In addition, the base 11 may be provided with two anti-collision bars 115 surrounding the outer side of the base 11. Alternatively, the anti-collision bar 115 is provided with an impact sensor electrically connected to the control system. After receiving the danger signal from the collision sensor, the control system controls the walking mechanism 2 to stop moving and issue an alarm to prevent the autonomous mobile handling robot from continuing to walk in the event of an emergency collision.

In addition, a bottom camera 116 (refer to FIG. 7) electrically connected to the control system is provided on the lower surface of the base 11 for capturing ground features in trackless navigation. Lens camera 57 (located on the side of the uppermost carrier 5 and corresponding to the travel direction of the autonomous mobile robot in front or rear to capture surrounding environmental features) to locate and pass the autonomous mobile robot itself Trajectory compensation corrects position deviation. Ground distance detection devices electrically connected to the control system are provided at the four corners of the base 11, and the detected distance information is sent to the control system, and the control system determines whether the bottom surface in front of the travel is flat based on the distance information. And control the walking of the walking mechanism accordingly.

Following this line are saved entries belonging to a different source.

Lemma inv_flushed ip a fs n log ops :
  inv n log ops ->
  render_log n (map (Data (_now_time_ms n) ip a) (pending ip n)) = ok fs ->
  inv (flushed ip a fs n)
    ((log ++ [Learn (_now_time_ms n) ip a]) ++ map (Data (_now_time_ms n) ip a) (pending ip n)) ops.
Proof.
  intros [I1 I2 I3 I4 I5 I6 I7 I8 I9] Hfs. set (now := _now_time_ms n) in *.
  assert (forall ip', pending ip' (flushed ip a fs n) = if ip =? ip' then [] else pending ip' n) as Hp.
  { intros ip'. unfold pending, flushed. cbn. destruct (Z.eqb_spec ip ip') as [<-|].
    - by rewrite lookup_delete_eq.
    - by rewrite lookup_delete_ne. }
  split; try done.
  - intros ip'. rewrite learned_data, learned_snoc. cbn. destruct (Z.eqb_spec ip ip') as [<-|].
    + rewrite !lookup_insert_eq. unfold now. split_and!; try done; lia.
    + rewrite !lookup_insert_ne by done. exact (I4 ip').
  - intros ip'. rewrite requested_map, requested_snoc. exact (I5 ip').
  - rewrite (render_log_ext _ n) by done. rewrite <- app_assoc, render_log_app, I6, bindR_ok. simpl.
    rewrite Hfs. cbn. by rewrite app_assoc.
  - intros ip'. rewrite Hp, <- I7. rewrite !transmitted_app, transmitted_map. simpl.
    rewrite app_nil_r.
    destruct (Z.eqb_spec ip ip') as [<-|]; by rewrite app_nil_r.
  - intros ip'. rewrite Hp. unfold recent, flushed. cbn. destruct (Z.eqb_spec ip ip') as [<-|]; [done|].
    rewrite lookup_insert_ne by done. exact (I8 ip').
  - intros ip'. rewrite Hp. by destruct (ip =? ip').
Qed.

Lemma inv_reply m f n log ops :
  inv n log ops -> render n (Reply (_now_time_ms n) m) = ok [f] ->
  inv (push_frame f n) (log ++ [Reply (_now_time_ms n) m]) ops.
Proof.
  intros [I1 I2 I3 I4 I5 I6 I7 I8 I9] Ef.
  pose proof (render_push _ _ _ _ I6 Ef) as Hrender.
  split; try done; try by destruct n.
  - intros ip'. rewrite learned_snoc. destruct n. exact (I4 ip').
  - intros ip'. rewrite requested_snoc. destruct n. exact (I5 ip').
  - intros ip'. rewrite transmitted_app. simpl. rewrite app_nil_r. exact (I7 ip').
Qed.

Lemma log_send d hop ip n :
  Address.ipv4_numeric hop = ok ip ->
  log_of (SendDatagram d hop) n =
    if recent (_cache_time n) ip _arp_cache_timeout n
    then [Data (_now_time_ms n) ip (cached_address ip n) d]
    else if recent (_arp_request_his n) ip _arp_request_limit n
    then [] else [Request (_now_time_ms n) ip].
Proof. intros E. unfold log_of. by rewrite E. Qed.

Lemma asks_me_eq m n log ops :
  inv n log ops ->
  asks_me m n = (ARPMessage.opcode m =? ARPMessage.OPCODE_REQUEST) &&
                (ARPMessage.target_ip_address m =? my_ip).
Proof. intros I. unfold asks_me. by rewrite (inv_addr _ _ _ I), Haddr. Qed.

Lemma inv_send d hop n log ops :
  inv n log ops -> Ipv4Theorems.sendable d -> is_ok (Address.ipv4_numeric hop) ->
  exists n', send_datagram d hop n = ok n' /\
    inv n' (log ++ log_of (SendDatagram d hop) n) (ops ++ [SendDatagram d hop]) /\
    _now_time_ms n' = _now_time_ms n.
Proof.
  intros I Hd [ip Hhop]. rewrite (log_send _ _ _ _ Hhop). unfold send_datagram.
  rewrite Hhop, bindR_ok.
  destruct (recent (_cache_time n) _ _ _) eqn:Hc.
  { destruct (inv_send_data _ _ _ _ _ _ I Hhop Hd Hc) as (body&E&I'). rewrite E, bindR_ok.
    eexists. split; [done|]. split; [exact I'|]. by destruct n. }
  destruct (recent (_arp_request_his n) _ _ _) eqn:Hr.
  { rewrite bindR_ok, app_nil_r. eexists. split; [done|].
    split; [by apply inv_queue|]. by destruct n. }
  destruct (inv_request _ _ _ _ I Hc Hr) as (n'&->&I'&Hn&Ht). rewrite bindR_ok.
  eexists. split; [done|]. split; [apply inv_queue; try done|rewrite <- Hn; by destruct n'].
  unfold recent in *. by rewrite Hn, Ht.
Qed.

Lemma recv_arp_eq m n log ops :
  inv n log ops ->
  let ip := ARPMessage.sender_ip_address m in
  let a := ARPMessage.sender_ethernet_address m in
  exists n', recv_arp m n = ok n' /\ _now_time_ms n' = _now_time_ms n /\
    inv n' (log ++ Learn (_now_time_ms n) ip a :: map (Data (_now_time_ms n) ip a) (pending ip n)
              ++ (if asks_me m n then [Reply (_now_time_ms n) m] else [])) ops.
Proof.
  intros I ip a. unfold recv_arp. fold ip a. cbv zeta.
  set (n1 := n <| _cache_time ::= _ |> <| _ip_to_ethernet_cache ::= _ |>).
  change (default [] (_unsent_datagram n1 !! ip)) with (pending ip n).
  destruct (send_pending_eq (_now_time_ms n) ip (pending ip n) n1 (inv_pending _ _ _ I ip)) as (fs&->&Hfs).
  replace (cached_address ip n1) with a in Hfs
    by (unfold cached_address, n1; destruct n; cbn; by rewrite lookup_insert_eq).
  rewrite (render_log_ext _ n) in Hfs by (by destruct n). rewrite bindR_ok.
  replace ((n1 <| _frames_out ::= fun q => q ++ fs |>) <| _unsent_datagram ::= delete ip |>)
    with (flushed ip a fs n) by (unfold n1, flushed; by destruct n).
  pose proof (inv_flushed ip a fs n log ops I Hfs) as I'. clear Hfs n1.
  rewrite (asks_me_eq _ _ _ _ I).
  destruct (ARPMessage.opcode m =? ARPMessage.OPCODE_REQUEST);
    [|eexists; split; [done|]; split; [done|]; by rewrite <- app_assoc, app_nil_r in *].
  change (_ip_address (flushed ip a fs n)) with (_ip_address n).
  rewrite (inv_addr _ _ _ I), Haddr, bindR_ok. cbn [andb].
  destruct (_ =? my_ip); [|eexists; split; [done|]; split; [done|]; by rewrite <- app_assoc, app_nil_r in *].
  rewrite ArpTheorems.arp_serialize_wire, bindR_ok by done. eexists. split; [done|]. split; [done|].
  replace (log ++ _) with (((log ++ [Learn (_now_time_ms n) ip a]) ++
    map (Data (_now_time_ms n) ip a) (pending ip n)) ++ [Reply (_now_time_ms n) m])
    by (by rewrite <- !app_assoc).
  apply (inv_reply m _ (flushed ip a fs n)); [done|]. unfold render. change (_ip_address (flushed ip a fs n)) with (_ip_address n).
  by rewrite (inv_addr _ _ _ I), Haddr, bindR_ok, ArpTheorems.arp_serialize_wire, bindR_ok by done.
Qed.

Lemma inv_idle_op o n log ops :
  inv n log ops -> (forall ip, submitted ip [o] = []) -> inv n log (ops ++ [o]).
Proof.
  intros [] Ho. split; try done. intros ip. by rewrite submitted_snoc, Ho, app_nil_r.
Qed.

Lemma inv_recv f n log ops :
  inv n log ops -> op_ok (RecvFrame f) ->
  exists n' d, recv_frame f n = ok (n', d) /\
    inv n' (log ++ log_of (RecvFrame f) n) (ops ++ [RecvFrame f]) /\
    _now_time_ms n' = _now_time_ms n.
Proof.
  intros I (b&Hb&Hwf). unfold recv_frame, log_of, arp_of. rewrite Hb. cbn [BufferList.to_buffer].
  rewrite !bindR_ok.
  assert (inv n (log ++ []) (ops ++ [RecvFrame f])) as I0 by (rewrite app_nil_r; by apply inv_idle_op).
  destruct (Z.eqb_spec (EthernetHeader.type (header f)) EthernetHeader.TYPE_IPv4) as [E4|_].
  { destruct (Ipv4Theorems.parse_datagram_total b IPv4Datagram.default_datagram Hwf) as (d&r&->).
    rewrite bindR_ok, E4. change (EthernetHeader.TYPE_IPv4 =? _) with false. cbv iota.
    destruct (_ && _); by do 2 eexists. }
  destruct (_ =? EthernetHeader.TYPE_ARP); [|by do 2 eexists].
  destruct (ArpTheorems.parse_message_total b ARPMessage.default_message Hwf) as (m&r&->&_).
  rewrite bindR_ok. unfold ok at 2. cbv iota. destruct (bool_decide_reflect (r = NoError)) as [->|Hr].
  - destruct (recv_arp_eq m n log ops I) as (n'&->&Hn&I'). rewrite bindR_ok. do 2 eexists.
    split; [done|]. split; [|done]. by apply inv_idle_op.
  - do 2 eexists. split; [done|]. by destruct r.
Qed.

Lemma inv_step o n log ops :
  inv n log ops -> op_ok o -> _now_time_ms n + duration o < 2 ^ 64 ->
  exists n', step o n = ok n' /\ inv n' (log ++ log_of o n) (ops ++ [o]) /\
    _now_time_ms n' = _now_time_ms n + duration o.
Proof.
  intros I Ho Hd. destruct o as [d hop|f|ms]; simpl duration in *; rewrite ?Z.add_0_r in *; unfold step.
  - destruct Ho. by apply inv_send.
  - destruct (inv_recv f n log ops I Ho) as (n'&d&->&I'&Hn). rewrite bindR_ok. by exists n'.
  - eexists. split; [done|]. by apply inv_tick.
Qed.

Lemma inv_run ops n log done_ops :
  inv n log done_ops -> Forall op_ok ops -> _now_time_ms n + elapsed ops < 2 ^ 64 ->
  exists n' log', run ops n log = ok (n', log') /\ inv n' log' (done_ops ++ ops).
Proof.
  revert n log done_ops. induction ops as [|o ops IH]; intros n log done_ops I Hops Ht.
  - rewrite app_nil_r. by do 2 eexists.
  - apply Forall_cons in Hops as [Ho Hops]. simpl in Ht.
    assert (0 <= elapsed ops).
    { clear -Hops. induction Hops as [|o ops Ho _ IH]; simpl; [done|].
      destruct o; simpl in *; lia. }
    destruct (inv_step o n log done_ops I Ho) as (n'&E&I'&Hn); [lia|].
    simpl. rewrite E, bindR_ok.
    destruct (IH n' _ _ I' Hops) as (n''&log''&E'&I''); [lia|].
    do 2 eexists. split; [exact E'|]. by rewrite <- app_assoc in I''.
Qed.

End Interface.

(** The owner takes a frame. *)
Lemma inv_take mac addr taken f n log ops :
  inv mac addr taken n log ops -> head (_frames_out n) = Some f ->
  inv mac addr (taken ++ [f]) (n <| _frames_out ::= tail |>) log ops.
Proof.
  intros [] Hf. split; try done. rewrite (render_log_ext _ n) by (by destruct n). rewrite inv_frames0.
  destruct n as [? ? [|x q] ? ? ? ? ?]; [done|]. injection Hf as ->. cbn. by rewrite <- app_assoc.
Qed.

End InterfaceInvariant.

(** What an interface puts out, against what it was given: both with the time of day of the
    operations, and without regard to the tables of the interface. *)
Module InterfaceTrace.
Import EthernetFrame NetworkInterface InterfaceLog InterfaceInvariant.
(* ===== verification/Descriptor.v ===== *)
(** * [FileDescriptor] (libsponge/util/file_descriptor.*; SystemCall of util.cc)

    The wrapper around the kernel's descriptors. The kernel is the class [Kernel]: each
    call gives the return value and [errno]. All handles that [duplicate] makes share
    one [FDWrapper], which is the object modelled; when the last handle is gone
    [destroy] is its destructor. *)
From S2P Require Import Prelude Buffers Addresses.

(** [SystemCall], given the return value and [errno]. The conversion of the return value
    to [int] loses nothing: a call transfers fewer than 2^31 bytes. *)
Definition SystemCall (attempt : string) (return_value errno errno_mask : Z) : result Z :=
  if (0 <=? return_value) || (errno =? errno_mask) then ok return_value
  else throw (tagged_error "system" (bytes_of_string attempt) errno).

Class Kernel (K : Type) := {
  (** return value, [errno] and the bytes put into the caller's buffer *)
  k_read : Z -> Z -> K -> Z * Z * bytes * K;
  k_writev : Z -> list (bytes * Z) -> K -> Z * Z * K;
  k_close : Z -> K -> Z * Z * K;
  (** descriptor, command and argument *)
  k_fcntl : Z -> Z -> Z -> K -> Z * Z * K
}.

Module FileDescriptor.

Record FDWrapper := mkFDWrapper {
  _fd : Z;
  _eof : bool;
  _closed : bool;
  _read_count : Z;
  _write_count : Z
}.
#[global] Instance eta_FDWrapper : Eta FDWrapper := fun w =>
  mkFDWrapper (_fd w) (_eof w) (_closed w) (_read_count w) (_write_count w).

Definition make (fd : Z) : result FDWrapper :=
  if fd <? 0 then throw (runtime_error "invalid fd number") else ok (mkFDWrapper fd false false 0 0).

Definition fd_num (w : FDWrapper) : Z := _fd w.
Definition eof (w : FDWrapper) : bool := _eof w.
Definition closed (w : FDWrapper) : bool := _closed w.
Definition read_count (w : FDWrapper) : Z := _read_count w.
Definition write_count (w : FDWrapper) : Z := _write_count w.
Definition register_read (w : FDWrapper) : FDWrapper := w <| _read_count ::= fun c => u32 (c + 1) |>.
Definition register_write (w : FDWrapper) : FDWrapper := w <| _write_count ::= fun c => u32 (c + 1) |>.

Section Calls.
Context {K : Type} `{Kernel K}.

Definition close (s : FDWrapper * K) : result (FDWrapper * K) :=
  let (w, k) := s in
  let '(r, errno, k) := k_close (fd_num w) k in
  let! _ := SystemCall "close" r errno 0 in
  ok (w <| _closed := true |> <| _eof := true |>, k).

(** The destructor of [FDWrapper], which reports a failure of [close] and goes on. *)
Definition destroy (s : FDWrapper * K) : K :=
  let (w, k) := s in
  if closed w then k else (k_close (fd_num w) k).2.

Definition F_GETFL : Z := 3.
Definition F_SETFL : Z := 4.
Definition O_NONBLOCK : Z := 2048.

Definition set_blocking (blocking_state : bool) (s : FDWrapper * K) : result (FDWrapper * K) :=
  let (w, k) := s in
  let '(r, errno, k) := k_fcntl (fd_num w) F_GETFL 0 k in
  let! flags := SystemCall "fcntl" r errno 0 in
  let flags := if blocking_state then Z.lxor flags (Z.land flags O_NONBLOCK)
               else Z.lor flags O_NONBLOCK in
  let '(r, errno, k) := k_fcntl (fd_num w) F_SETFL flags k in
  let! _ := SystemCall "fcntl" r errno 0 in
  ok (w, k).

Definition BUFFER_SIZE : Z := 1024 * 1024.

Definition read (limit : Z) (s : FDWrapper * K) : result (bytes * (FDWrapper * K)) :=
  let (w, k) := s in
  let size_to_read := Z.min BUFFER_SIZE limit in
  let '(r, errno, data, k) := k_read (fd_num w) size_to_read k in
  let! bytes_read := SystemCall "read" r errno 0 in
  let w := if (0 <? limit) && (bytes_read =? 0) then w <| _eof := true |> else w in
  if size_to_read <? bytes_read then throw (runtime_error "read() read more than requested")
  else ok (take (Z.to_nat bytes_read) data, (register_read w, k)).

(** The [do] loop. A round that does not throw removes at least a byte or leaves the
    loop, so as many rounds as bytes, and one more, are enough. *)
Fixpoint write_loop (fuel : nat) (write_all : bool) (buffer : BufferViewList.BufferViewList)
    (total : Z) (s : FDWrapper * K) : result (Z * (FDWrapper * K)) :=
  match fuel with
  | O => ok (total, s)
  | S fuel =>
      let (w, k) := s in
      let '(r, errno, k) := k_writev (fd_num w) (BufferViewList.as_iovecs buffer) k in
      let! bytes_written := SystemCall "writev" r errno 0 in
      if (bytes_written =? 0) && negb (BufferViewList.size buffer =? 0) then
        throw (runtime_error "write returned 0 given non-empty input buffer")
      else if BufferViewList.size buffer <? bytes_written then
        throw (runtime_error "write wrote more than length of input buffer")
      else
        let w := register_write w in
        let! buffer := BufferViewList.remove_prefix bytes_written buffer in
        let total := u64 (total + bytes_written) in
        if write_all && negb (BufferViewList.size buffer =? 0)
        then write_loop fuel write_all buffer total (w, k)
        else ok (total, (w, k))
  end.
Definition write (buffer : BufferViewList.BufferViewList) (write_all : bool) (s : FDWrapper * K)
    : result (Z * (FDWrapper * K)) :=
  write_loop (S (Z.to_nat (BufferViewList.size buffer))) write_all buffer 0 s.

End Calls.
End FileDescriptor.

(** ** Writing *)
Module WriteTheorems.
Import FileDescriptor.

(** A kernel whose [writev] on [fd] appends to [output]: it takes a prefix of the
    bytes, and of a non-empty buffer at least one byte. *)
Class Sink (K : Type) `{Kernel K} (fd : Z) (output : K -> bytes) : Prop :=
  sink_writev : forall iovs k r errno k', k_writev fd iovs k = (r, errno, k') ->
    0 <= r <= zlen (concat (map fst iovs)) /\
    (concat (map fst iovs) <> [] -> 0 < r) /\
    output k' = output k ++ take (Z.to_nat r) (concat (map fst iovs)).

Lemma view_size_fold (l : list bytes) n :
  0 <= n -> n + zlen (concat l) < 2 ^ 64 ->
  fold_left (fun ret v => u64 (ret + zlen v)) l n = n + zlen (concat l).
Proof.
  revert n. induction l as [|v l IH]; intros n Hn Hl; simpl; [unfold zlen; simpl; lia|].
  simpl in Hl. rewrite zlen_app in *. pose proof (zlen_nonneg v). pose proof (zlen_nonneg (concat l)).
  rewrite u64_small, IH by lia. lia.
Qed.

Lemma view_size (l : BufferViewList.BufferViewList) :
  zlen (concat l) < 2 ^ 64 -> BufferViewList.size l = zlen (concat l).
Proof. intros Hl. unfold BufferViewList.size. rewrite view_size_fold; lia. Qed.

Lemma view_remove_prefix n (l : BufferViewList.BufferViewList) :
  0 <= n <= zlen (concat l) -> zlen (concat l) < 2 ^ 64 ->
  exists l', BufferViewList.remove_prefix n l = ok l' /\ concat l' = drop (Z.to_nat n) (concat l).
Proof.
  revert n. induction l as [|v l IH]; intros n Hn Hl; cbn [BufferViewList.remove_prefix].
  - change (zlen (concat [])) with 0 in Hn. destruct (Z.leb_spec n 0); [|lia].
    exists []. split; [done|]. simpl. by rewrite drop_nil.
  - simpl in Hn, Hl. rewrite zlen_app in Hn, Hl. pose proof (zlen_nonneg v). pose proof (zlen_nonneg (concat l)).
    destruct (Z.leb_spec n 0).
    + exists (v :: l). split; [done|]. by replace (Z.to_nat n) with O by lia.
    + destruct (Z.ltb_spec n (zlen v)).
      * eexists. split; [done|]. simpl. rewrite drop_app_le by (unfold zlen in *; lia). done.
      * destruct (IH (u64 (n - zlen v))) as (l'&E&Hc); [rewrite u64_small; lia|lia|].
        exists l'. split; [done|]. simpl. rewrite drop_app_ge by (unfold zlen in *; lia).
        rewrite Hc, u64_small by lia. f_equal. unfold zlen in *. lia.
Qed.

Section Sink.
Context {K : Type} `{Kernel K} (fd : Z) (output : K -> bytes) `{!Sink K fd output}.

Lemma as_iovecs_bytes (l : BufferViewList.BufferViewList) :
  concat (map fst (BufferViewList.as_iovecs l)) = concat l.
Proof. unfold BufferViewList.as_iovecs. rewrite map_map. simpl. by rewrite map_id. Qed.

Lemma write_loop_writes fuel l total w k :
  fd_num w = fd -> zlen (concat l) < Z.of_nat fuel -> 0 <= total -> total + zlen (concat l) < 2 ^ 63 ->
  exists w' k', write_loop fuel true l total (w, k) = ok (total + zlen (concat l), (w', k')) /\
    output k' = output k ++ concat l /\ fd_num w' = fd /\ closed w' = closed w /\ eof w' = eof w.
Proof.
  revert l total w k. induction fuel as [|fuel IH]; intros l total w k Hw Hf Ht Hl;
    pose proof (zlen_nonneg (concat l)) as H0; [lia|]. cbn [write_loop].
  destruct (k_writev (fd_num w) (BufferViewList.as_iovecs l) k) as [[r errno] k1] eqn:E.
  rewrite Hw in E. apply sink_writev in E as (Hr&Hpos&Hout). rewrite as_iovecs_bytes in *.
  unfold SystemCall. destruct (Z.leb_spec 0 r); [|lia]. cbn [orb]. rewrite bindR_ok, view_size by lia.
  destruct (Z.eqb_spec r 0) as [Hr0|Hr0]; cbn [andb].
  - assert (concat l = []) as Hnil by (destruct (concat l); [done|]; specialize (Hpos ltac:(done)); lia).
    rewrite Hnil in *. change (zlen []) with 0 in *. cbn [Z.eqb negb]. subst r. cbn [Z.ltb].
    destruct (view_remove_prefix 0 l) as (l'&->&Hl'); [rewrite Hnil; done|rewrite Hnil; done|].
    rewrite Hnil, drop_nil in Hl'. rewrite bindR_ok, view_size, Hl' by (rewrite Hl'; done). cbn.
    rewrite u64_small by lia. destruct w. do 2 eexists. split; [done|]. by rewrite Hout.
  - destruct (Z.ltb_spec (zlen (concat l)) r); [lia|].
    destruct (view_remove_prefix r l) as (l'&->&Hl'); [lia|lia|].
    assert (zlen (concat l') = zlen (concat l) - r) as Hz by (rewrite Hl'; autorewrite with zlen; lia).
    rewrite bindR_ok, (view_size l') by lia. rewrite u64_small by lia.
    assert (output k1 ++ concat l' = output k ++ concat l) as Ho
      by (by rewrite Hout, Hl', <- app_assoc, take_drop).
    destruct (Z.eqb_spec (zlen (concat l')) 0) as [Hz0|Hz0]; cbn [negb].
    + assert (concat l' = []) as El by (apply nil_length_inv; unfold zlen in Hz0; lia). rewrite El, app_nil_r in Ho. destruct w.
      do 2 eexists. split; [do 2 f_equal; lia|]. done.
    + destruct (IH l' (total + r) (register_write w) k1) as (w'&k'&E'&Ho'&?&?&?);
        [by destruct w|lia|lia|lia|].
      exists w', k'. rewrite E', Ho', Ho. split; [do 2 f_equal; lia|]. by destruct w.
Qed.

(** Writing with [write_all], however few bytes the kernel takes at a time,
    terminates, gives the kernel exactly the buffers' bytes, in order, and returns
    their number. *)
Theorem write_all_writes l w k :
  fd_num w = fd -> zlen (concat l) < 2 ^ 63 ->
  exists w' k', write l true (w, k) = ok (zlen (concat l), (w', k')) /\
    output k' = output k ++ concat l /\ closed w' = closed w /\ eof w' = eof w.
Proof.
  intros Hw Hl. unfold write. rewrite view_size by lia. pose proof (zlen_nonneg (concat l)).
  destruct (write_loop_writes (S (Z.to_nat (zlen (concat l)))) l 0 w k Hw) as (w'&k'&E&Ho&_&?&?);
    [lia|lia|lia|]. by exists w', k'.
Qed.

End Sink.

(** A kernel that takes at most two bytes at a time. *)
#[export] Instance slow_kernel : Kernel bytes := {
  k_read fd n k := (0, 0, [], k);
  k_writev fd iovs k :=
    let s := take 2 (concat (map fst iovs)) in (zlen s, 0, k ++ s);
  k_close fd k := (0, 0, k);
  k_fcntl fd cmd arg k := (0, 0, k)
}.

Lemma slow_kernel_sink : Sink bytes 5 (fun k => k).
Proof.
  intros iovs k r errno k' E. cbn in E. simplify_eq. set (s := concat _). autorewrite with zlen.
  pose proof (zlen_nonneg s). split; [lia|]. split.
  - intros Hs. destruct s as [|c s]; [done|]. autorewrite with zlen. pose proof (zlen_nonneg s). lia.
  - f_equal. destruct s as [|a [|b s]]; [done|done|]. autorewrite with zlen.
    replace (Z.to_nat _) with 2%nat by (pose proof (zlen_nonneg s); lia). done.
Qed.

Lemma write_all_writes_witness :
  exists w' k', write [[x61; x62; x63]; [x64]] true (mkFDWrapper 5 false false 0 0, []) = ok (4, (w', k')) /\
    k' = [x61; x62; x63; x64].
Proof.
  destruct (write_all_writes 5 (fun k => k) (Sink0 := slow_kernel_sink) [[x61; x62; x63]; [x64]] (mkFDWrapper 5 false false 0 0) []) as (w'&k'&E&Ho&_).
  - reflexivity.
  - reflexivity.
  - exists w', k'. split; [exact E|exact Ho].
Defined.

End WriteTheorems.

(** ** Blocking *)
Module BlockingTheorems.
Import FileDescriptor.

(** A kernel that keeps the flags of [fd]. *)
Class Flags (K : Type) `{Kernel K} (fd : Z) (flags : K -> Z) : Prop := {
  flags_nonneg : forall k, 0 <= flags k;
  flags_get : forall a k, k_fcntl fd F_GETFL a k = (flags k, 0, k);
  flags_set : forall v k, exists k', k_fcntl fd F_SETFL v k = (0, 0, k') /\ flags k' = v
}.

(** [set_blocking] changes the flag [O_NONBLOCK] and no other. *)
Theorem set_blocking_sets {K : Type} `{Kernel K} fd flags `{!Flags K fd flags} b w k :
  fd_num w = fd ->
  exists k', set_blocking b (w, k) = ok (w, k') /\
    forall i, 0 <= i -> Z.testbit (flags k') i = if i =? 11 then negb b else Z.testbit (flags k) i.
Proof.
  intros <-. unfold set_blocking. rewrite flags_get. unfold SystemCall at 1.
  pose proof (flags_nonneg k) as Hf. destruct (Z.leb_spec 0 (flags k)); [|lia]. cbn [orb].
  rewrite bindR_ok. set (v := if b then _ else _). destruct (flags_set v k) as (k'&->&Hv).
  exists k'. split; [done|]. intros i Hi. rewrite Hv. subst v.
  assert (Z.testbit O_NONBLOCK i = (i =? 11)) as Hn.
  { change O_NONBLOCK with (2 ^ 11). rewrite Z.pow2_bits_eqb, Z.eqb_sym by lia. done. }
  destruct b; rewrite ?Z.lxor_spec, ?Z.land_spec, ?Z.lor_spec, Hn; destruct (i =? 11), (Z.testbit (flags k) i); done.
Qed.

End BlockingTheorems.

The walking mechanism may be configured in any suitable manner. Alternatively, the walking mechanism is configured as a walking mechanism provided according to a second preferred embodiment of the present invention.

Among them, the driven wheel can be constructed in any suitable manner.

The robot arm can be configured in any suitable manner. Alternatively, the robot arm in the robot arm can be configured as a robot arm provided by a third-party vendor according to the present invention, and the clamping device in the robot arm can be configured according to the present invention. A fourth preferred embodiment of the invention provides a jig for an autonomous mobile carrying robot.

The bearing mechanism may be configured in any suitable manner. Alternatively, the bearing member in the bearing mechanism may be configured as a bearing member for an autonomous mobile handling robot according to a fifth preferred embodiment of the present invention.

According to a second preferred embodiment of the present invention, a walking mechanism is provided. Referring to FIG. 8 to FIG. 11, the walking mechanism includes two of the driving wheels 21 and at least two of the driven wheels. The driving wheel 21 has a central rotation axis (if the driving wheel 21 moves forward in the first direction around the central rotation axis, the reverse rotation is backward, and thus, when the autonomous movement is provided according to the first preferred embodiment of the present invention When the carrying robot is provided with the walking mechanism, the central rotation axis is parallel to the lateral direction of the autonomous mobile carrying robot described above), and the driving wheel 21 is hinged to the base 11 between the base 11 and the driving wheel 21 An elastic biasing member is provided, a first end of the elastic biasing member biases the base 11, and a second end of the elastic biasing member opposite to the first end biases the driving wheel 21 to This enables the driving wheel 21 to rotate about a pivot axis parallel to the central rotation axis to move up and down relative to the base 11.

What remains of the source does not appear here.